If we had the check and logging immediately after reset, with a more
visible log, we could build a larger data set of reported failures and
then go back to hw people and ask them about it.
The problem with the reset side is trying to avoid mixing in the case
where we are faking it and expect it to still be set. On the ringbuffer
path, we handle STOP_RING as being part of the init sequence. The log
already says we did a reset and STOP_RING is set (since we have tracing
through the reset), I just need to find the right spot to handle it.
The "distance" in code paths between reset and init_hw is probably the
smallest of my concerns. If we could make this message not debug only,
and clear STOP_RING only conditionally I think I would be happy with
giving this a go and see if it collects any data.
Why? Who else but us are going to read it, and why bother if it is not
actionable. It is logged (was logged already, now highlighted) and for
the user none of it is relevant, the only thing that matters to them is
that they don't even notice the system suffered a GPU hang.

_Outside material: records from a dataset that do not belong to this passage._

(* ===== verification/Identity.v ===== *)
(** [app/identity.py] and the device-identity functions of [app/provisioning.py]: the
    wire fingerprint (configured value, Wi-Fi MAC or persisted random seed), the
    device id derived from it, and the names built from the id.  The hashes (MD5 and
    UUID version 5) and [str.lower] are arguments. *)
From S2P Require Import Prelude PyValue.

(** ** MAC addresses *)

Definition is_hex (c : Z) : bool := in_range 48 57 c || in_range 65 70 c || in_range 97 102 c.
Definition is_sep (c : Z) : bool := (c =? 58) || (c =? 45).

(** [_MAC_RE.fullmatch]: [n] pairs with their separator, and one more pair. *)
Fixpoint mac_match (n : nat) (s : pystr) : bool :=
  match s with
  | a :: b :: rest =>
      is_hex a && is_hex b &&
      match n, rest with
      | O, [] => true
      | S n', sep :: rest' => is_sep sep && mac_match n' rest'
      | _, _ => false
      end
  | _ => false
  end.

(** [str.upper] of a matched address, whose letters are hexadecimal digits. *)
Definition upper_hex (c : Z) : Z := if in_range 97 102 c then c - 32 else c.
(** [value.replace('-', ':')], split at [':'], upper-cased and joined again. *)
Definition canonical_char (c : Z) : Z := upper_hex (if c =? 45 then 58 else c).
Definition normalize_wifi_mac (mac : pystr) : res pystr :=
  let value := strip mac in
  if mac_match 5 value then Ret (map canonical_char value) else Raise ValueError.

(** ** The fallback seed *)

Definition FALLBACK_SEED_LENGTH : nat := 10.
Definition FALLBACK_SEED_ALPHABET : pystr :=
  u "abcdefghijklmnopqrstuvwxyzABCDEFGHIJKLMNOPQRSTUVWXYZ0123456789".

(** [draw i] is the random index of the [i]th [secrets.choice]. *)
Definition generate_fallback_seed (draw : nat → nat) : pystr :=
  map (λ i, nth (draw i mod length FALLBACK_SEED_ALPHABET) FALLBACK_SEED_ALPHABET 0)
    (seq 0 FALLBACK_SEED_LENGTH).
Definition _valid_fallback_seed (seed : pystr) : bool := (length seed =? FALLBACK_SEED_LENGTH)%nat.

(** The seed file: absent, unreadable, not text, or text. *)
Inductive seed_file := SeedMissing | SeedUnreadable | SeedNotText | SeedText (s : pystr).

(** What a call does not control: the random draws and whether the seed can be
    written. *)
Record seed_io := { seed_draw : nat → nat; seed_write_ok : bool }.

Definition load_or_create_fallback_seed (io : seed_io) : PyM seed_file pystr := λ f,
  let create :=
    let seed := generate_fallback_seed (seed_draw io) in
    (Ret seed, if seed_write_ok io then SeedText seed else f) in
  match f with
  | SeedText text =>
      let seed := strip text in
      if _valid_fallback_seed seed then (Ret seed, f) else create
  | SeedNotText => (Raise ValueError, f)
  | SeedMissing | SeedUnreadable => create
  end.

(** ** Fingerprints *)

Section Identity.
Context (md5_hex : bytes → pystr) (uuid5_hex : pystr → pystr) (lower : pystr → pystr).

(** The normalized address is ASCII: its bytes are its characters. *)
Definition fingerprint_from_mac (mac : pystr) : res pystr :=
  match normalize_wifi_mac mac with
  | Ret normalized => Ret (md5_hex normalized)
  | Raise e => Raise e
  end.
Definition fingerprint_from_seed (seed : pystr) : res pystr :=
  match utf8_encode seed with
  | Some b => Ret (md5_hex b)
  | None => Raise ValueError
  end.

(** [try: normalize_wifi_mac(..) except (TypeError, ValueError, AttributeError)]. *)
Definition mac_or (A : Type) (raw_mac : pystr) (found : pystr → A) (bad : A) : A :=
  match normalize_wifi_mac raw_mac with
  | Ret mac => found mac
  | Raise _ => bad
  end.

Definition identity_from_mac_or_fallback (io : seed_io) (raw_mac : pystr) : PyM seed_file (pystr * pystr) :=
  mac_or (PyM seed_file (pystr * pystr)) raw_mac
    (λ mac, fp ← of_res (fingerprint_from_mac mac); mret (mac, fp))
    (seed ← load_or_create_fallback_seed io; fp ← of_res (fingerprint_from_seed seed); mret ([], fp)).

Definition resolve_fingerprint (io : seed_io) (configured raw_mac : pystr) : PyM seed_file (pystr * pystr) :=
  match configured with
  | _ :: _ => mret (mac_or _ raw_mac id [], configured)
  | [] => identity_from_mac_or_fallback io raw_mac
  end.

(** ** The device id and its names *)

Definition derive_device_id (seed : pystr) : res pystr :=
  match strip seed with
  | [] => Raise ValueError
  | _ => Ret (uuid5_hex (u "pibuddycam:" ++ seed))
  end.

Definition alnum (c : Z) : bool := in_range 97 122 c || in_range 48 57 c.
(** [None] or a string; a [UUID] is its hexadecimal text. *)
Definition _sanitize_device_id (device_id : option pystr) : pystr :=
  List.filter alnum (lower (default [] device_id)).
(** [cleaned[-6:]]. *)
Definition setup_ssid_suffix (device_id : option pystr) : pystr :=
  let cleaned := _sanitize_device_id device_id in
  drop (length cleaned - 6) cleaned.
Definition prefixed (prefix : pystr) (device_id : option pystr) : pystr :=
  match setup_ssid_suffix device_id with
  | [] => []
  | suffix => prefix ++ suffix
  end.
Definition setup_ssid : option pystr → pystr := prefixed (u "PiBuddyCam-Setup-").
Definition admin_hostname : option pystr → pystr := prefixed (u "pibuddycam-").

(** [resolve_device_id]: [device] is the outcome of [load_device], [mac_text] the
    content of the sysfs file, if it can be read. *)
Definition configured_fingerprint (device : res pyval) : pystr :=
  match device with
  | Ret (VDict d) => match get_key (u "fingerprint") d with VStr s => strip s | _ => [] end
  | _ => []
  end.
Definition resolve_device_id (io : seed_io) (device : res pyval) (mac_text : option pystr)
    : PyM seed_file pystr := λ f,
  match resolve_fingerprint io (configured_fingerprint device) (strip (default [] mac_text)) f with
  | (Raise _, f') => (Ret [], f')
  | (Ret (_, []), f') => (Ret [], f')
  | (Ret (_, fingerprint), f') =>
      match derive_device_id fingerprint with
      | Ret id => (Ret id, f')
      | Raise _ => (Ret [], f')
      end
  end.
End Identity.

(** ** The identity is stable *)

Lemma seed_char (draw : nat → nat) i :
  alnum (nth (draw i mod length FALLBACK_SEED_ALPHABET) FALLBACK_SEED_ALPHABET 0)
  || in_range 65 90 (nth (draw i mod length FALLBACK_SEED_ALPHABET) FALLBACK_SEED_ALPHABET 0) = true.
Proof.
  set (k := (draw i mod length FALLBACK_SEED_ALPHABET)%nat).
  assert (k < length FALLBACK_SEED_ALPHABET)%nat as Hk by (apply Nat.mod_upper_bound; done).
  assert (forallb (λ c, alnum c || in_range 65 90 c) FALLBACK_SEED_ALPHABET = true) as Ha by reflexivity.
  rewrite forallb_forall in Ha. apply (Ha (nth k FALLBACK_SEED_ALPHABET 0)), nth_In, Hk.
Qed.
Lemma seed_char_space c : alnum c || in_range 65 90 c = true → is_space c = false.
Proof.
  unfold alnum, is_space. rewrite !orb_true_iff, !in_range_spec. intros Hc.
  rewrite !orb_false_iff, !in_range_false, !Z.eqb_neq. lia.
Qed.
Lemma generated_seed_valid draw :
  strip (generate_fallback_seed draw) = generate_fallback_seed draw ∧
  _valid_fallback_seed (generate_fallback_seed draw) = true.
Proof.
  split; [|done]. apply strip_no_space, Forall_forall. unfold generate_fallback_seed.
  intros c (i & -> & _)%list_elem_of_fmap. apply seed_char_space, seed_char.
Qed.

(** A seed that was returned and could be written is returned again. *)
Lemma seed_stable io io' f seed f' :
  seed_write_ok io = true → load_or_create_fallback_seed io f = (Ret seed, f') →
  load_or_create_fallback_seed io' f' = (Ret seed, f').
Proof.
  intros Hw. destruct (generated_seed_valid (seed_draw io)) as [Hs Hv].
  unfold load_or_create_fallback_seed. rewrite Hw. destruct f as [| | |text]; intros He; simplify_eq.
  - by rewrite Hs, Hv.
  - by rewrite Hs, Hv.
  - destruct (_valid_fallback_seed (strip text)) eqn:Ht; simplify_eq; [by rewrite Ht|by rewrite Hs, Hv].
Qed.

Lemma load_seed_total io f :
  (∃ seed f', load_or_create_fallback_seed io f = (Ret seed, f')) ∨
  load_or_create_fallback_seed io f = (Raise ValueError, f).
Proof. unfold load_or_create_fallback_seed. destruct f; eauto. case_match; eauto. Qed.

Lemma resolve_fingerprint_stable md5_hex io io' conf mac f :
  seed_write_ok io = true →
  resolve_fingerprint md5_hex io' conf mac (resolve_fingerprint md5_hex io conf mac f).2
  = resolve_fingerprint md5_hex io conf mac f.
Proof.
  intros Hw. destruct conf as [|c conf]; [|done]. simpl. unfold identity_from_mac_or_fallback, mac_or.
  unfold mbind, pym_bind, of_res. destruct (normalize_wifi_mac mac) as [m|e].
  - by destruct (fingerprint_from_mac md5_hex m).
  - destruct (load_seed_total io f) as [(seed & f' & He)|He]; rewrite He.
    + destruct (fingerprint_from_seed md5_hex seed) eqn:Hf; simpl;
        by rewrite (seed_stable io io' f seed f' Hw He), Hf.
    + simpl. destruct f; simplify_eq/=; try done. unfold load_or_create_fallback_seed in He. case_match; done.
Qed.

(** The device id survives restarts.  From the same device document and MAC
    text, a later resolution gives the id of the first one and leaves the seed file
    alone, whatever is drawn, if the first one could write its seed; and a configured
    fingerprint decides the id by itself. *)
Theorem device_id_stable md5_hex uuid5_hex io io' device mac f :
  seed_write_ok io = true →
  let first := resolve_device_id md5_hex uuid5_hex io device mac f in
  resolve_device_id md5_hex uuid5_hex io' device mac first.2 = first ∧
  (configured_fingerprint device ≠ [] →
   first = (Ret (uuid5_hex (u "pibuddycam:" ++ configured_fingerprint device)), f)).
Proof.
  intros Hw. cbv zeta. split.
  - unfold resolve_device_id.
    pose proof (resolve_fingerprint_stable md5_hex io io' (configured_fingerprint device)
      (strip (default [] mac)) f Hw) as Hst.
    destruct (resolve_fingerprint md5_hex io _ _ f) as [[[m [|c fp]]|e] f'] eqn:He; simpl in *;
      try by rewrite Hst.
    by destruct (derive_device_id uuid5_hex (c :: fp)) eqn:Hd; simpl; rewrite Hst, Hd.
  - intros Hc. unfold resolve_device_id, derive_device_id.
    assert (strip (configured_fingerprint device) = configured_fingerprint device) as Hs.
    { destruct device as [[| | | | | | |d]|]; try done. simpl. case_match; try done. apply strip_idemp. }
    destruct (configured_fingerprint device) as [|c conf]; [done|]. cbn -[strip]. by rewrite Hs.
Qed.

(** A stand-in for the hashes: the text itself. *)
Definition no_hash (s : pystr) : pystr := s.
Definition unlucky : seed_io := {| seed_draw := λ _, O; seed_write_ok := true |}.
Definition other_draws : seed_io := {| seed_draw := λ i, i; seed_write_ok := false |}.

Lemma device_id_stable_witness :
  resolve_device_id no_hash no_hash other_draws (Raise ConfigError) None
    (resolve_device_id no_hash no_hash unlucky (Raise ConfigError) None SeedMissing).2
  = (Ret (u "pibuddycam:aaaaaaaaaa"), SeedText (u "aaaaaaaaaa")).
Proof. apply (device_id_stable no_hash no_hash unlucky other_draws (Raise ConfigError) None SeedMissing eq_refl). Defined.

(** ** Names *)

Definition hostname_char (c : Z) : bool := alnum c || (c =? 45).
Definition ssid_char (c : Z) : bool := alnum c || in_range 65 90 c || (c =? 45).

Lemma suffix_spec lower id :
  (length (setup_ssid_suffix lower id) ≤ 6)%nat ∧ Forall (λ c, alnum c = true) (setup_ssid_suffix lower id).
Proof.
  unfold setup_ssid_suffix. split; [rewrite length_drop; lia|].
  apply Forall_drop, Forall_forall. intros c Hc%list_elem_of_In%filter_In. apply Hc.
Qed.

(** Whatever the device id is, the setup network name is empty or a printable
    ASCII SSID of at most 32 bytes, and the host name is empty or a DNS label: letters,
    digits and hyphens, at most 63 of them, neither starting nor ending in a hyphen. *)
Theorem device_names_valid lower id :
  (setup_ssid lower id = [] ∨
   (length (setup_ssid lower id) ≤ 32)%nat ∧ forallb ssid_char (setup_ssid lower id) = true) ∧
  (admin_hostname lower id = [] ∨
   (length (admin_hostname lower id) ≤ 63)%nat ∧ forallb hostname_char (admin_hostname lower id) = true ∧
   head (admin_hostname lower id) ≠ Some 45 ∧ last (admin_hostname lower id) ≠ Some 45).
Proof.
  destruct (suffix_spec lower id) as [Hl Ha]. unfold setup_ssid, admin_hostname, prefixed.
  destruct (setup_ssid_suffix lower id) as [|c suf]; [by split; left|].
  assert (∀ P, (∀ x, alnum x = true → P x = true) → forallb P (c :: suf) = true) as Hall.
  { intros P HP. apply forallb_forall. intros x Hx%list_elem_of_In. rewrite Forall_forall in Ha. auto. }
  split; right.
  - split; [rewrite length_app; simpl in *; lia|]. rewrite forallb_app, Hall; [done|].
    intros x Hx. unfold ssid_char. by rewrite Hx.
  - split; [rewrite length_app; simpl in *; lia|]. split; [rewrite forallb_app, Hall; [done|]|].
    { intros x Hx. unfold hostname_char. by rewrite Hx. }
    split; [done|]. rewrite last_app. destruct (last (c :: suf)) as [x|] eqn:Hx; [|by apply last_None in Hx].
    intros [= ->]. apply last_Some_elem_of in Hx. rewrite Forall_forall in Ha. by specialize (Ha _ Hx).
Qed.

My reasoning is this - something has happened which is completely
unexpected and may have other negative effect which are currently
unknown to us. By logging it at a higher level we collect this now very
specific signature on a wider collection of platforms and can then act
on the collected data set. Also very specific log message makes bug
triage easier and a lower chance it gets bunched up with other hang reports.
You do have a very specific debug message, but having a flip-flopping
test that has no impact on system stability (as evidenced by the lack of
errors, if there was a subsequent error it is imperative that the post
mortem capture does its best, everything else is lost) does not help us.
What if we deploy this as DRM_NOTICE/INFO, get reports from the field
and not just the selftest, and then realize the issue is actually
interesting and could be fed back to HW design?
But we already have enough to point out that the HW is not behaving as
we^W I would expect.
For field analysis, I strongly believe that unless you can capture
everything you need without user intervention, you will never get the
debug information required. The instructions we have are "oops,
something went wrong, please file a new bug report here and attach this
file". That's already too complicated wants to be automated, e.g. abrtd.
But for whatever reason we don't get the reports from abrtd.
Elsewhere we use the method of light periodic checks and if they spot an
issue, switch on heavy debug mode. For something like this where we want
a trace of operations as they happen? I think we need to be able to turn
on GEM tracing on the fly and be able to capture the compressed buffers.
Not sure that we need a trace of pre-events for this. It seems pretty
straight-forward to me. Register is not in the state in which it should
be immediately after reset.
But you don't always have a reset, that makes throwing a tantrum here
difficult.
It will help sort the hang reports into a new bucket.
The information is already in the hang report. What isn't which would be
useful is the trace of events that precede certain hangs (ones that I
suspect are driver bugs as opposed to userspace GPU programming issues).
It is there but takes more skill to triage.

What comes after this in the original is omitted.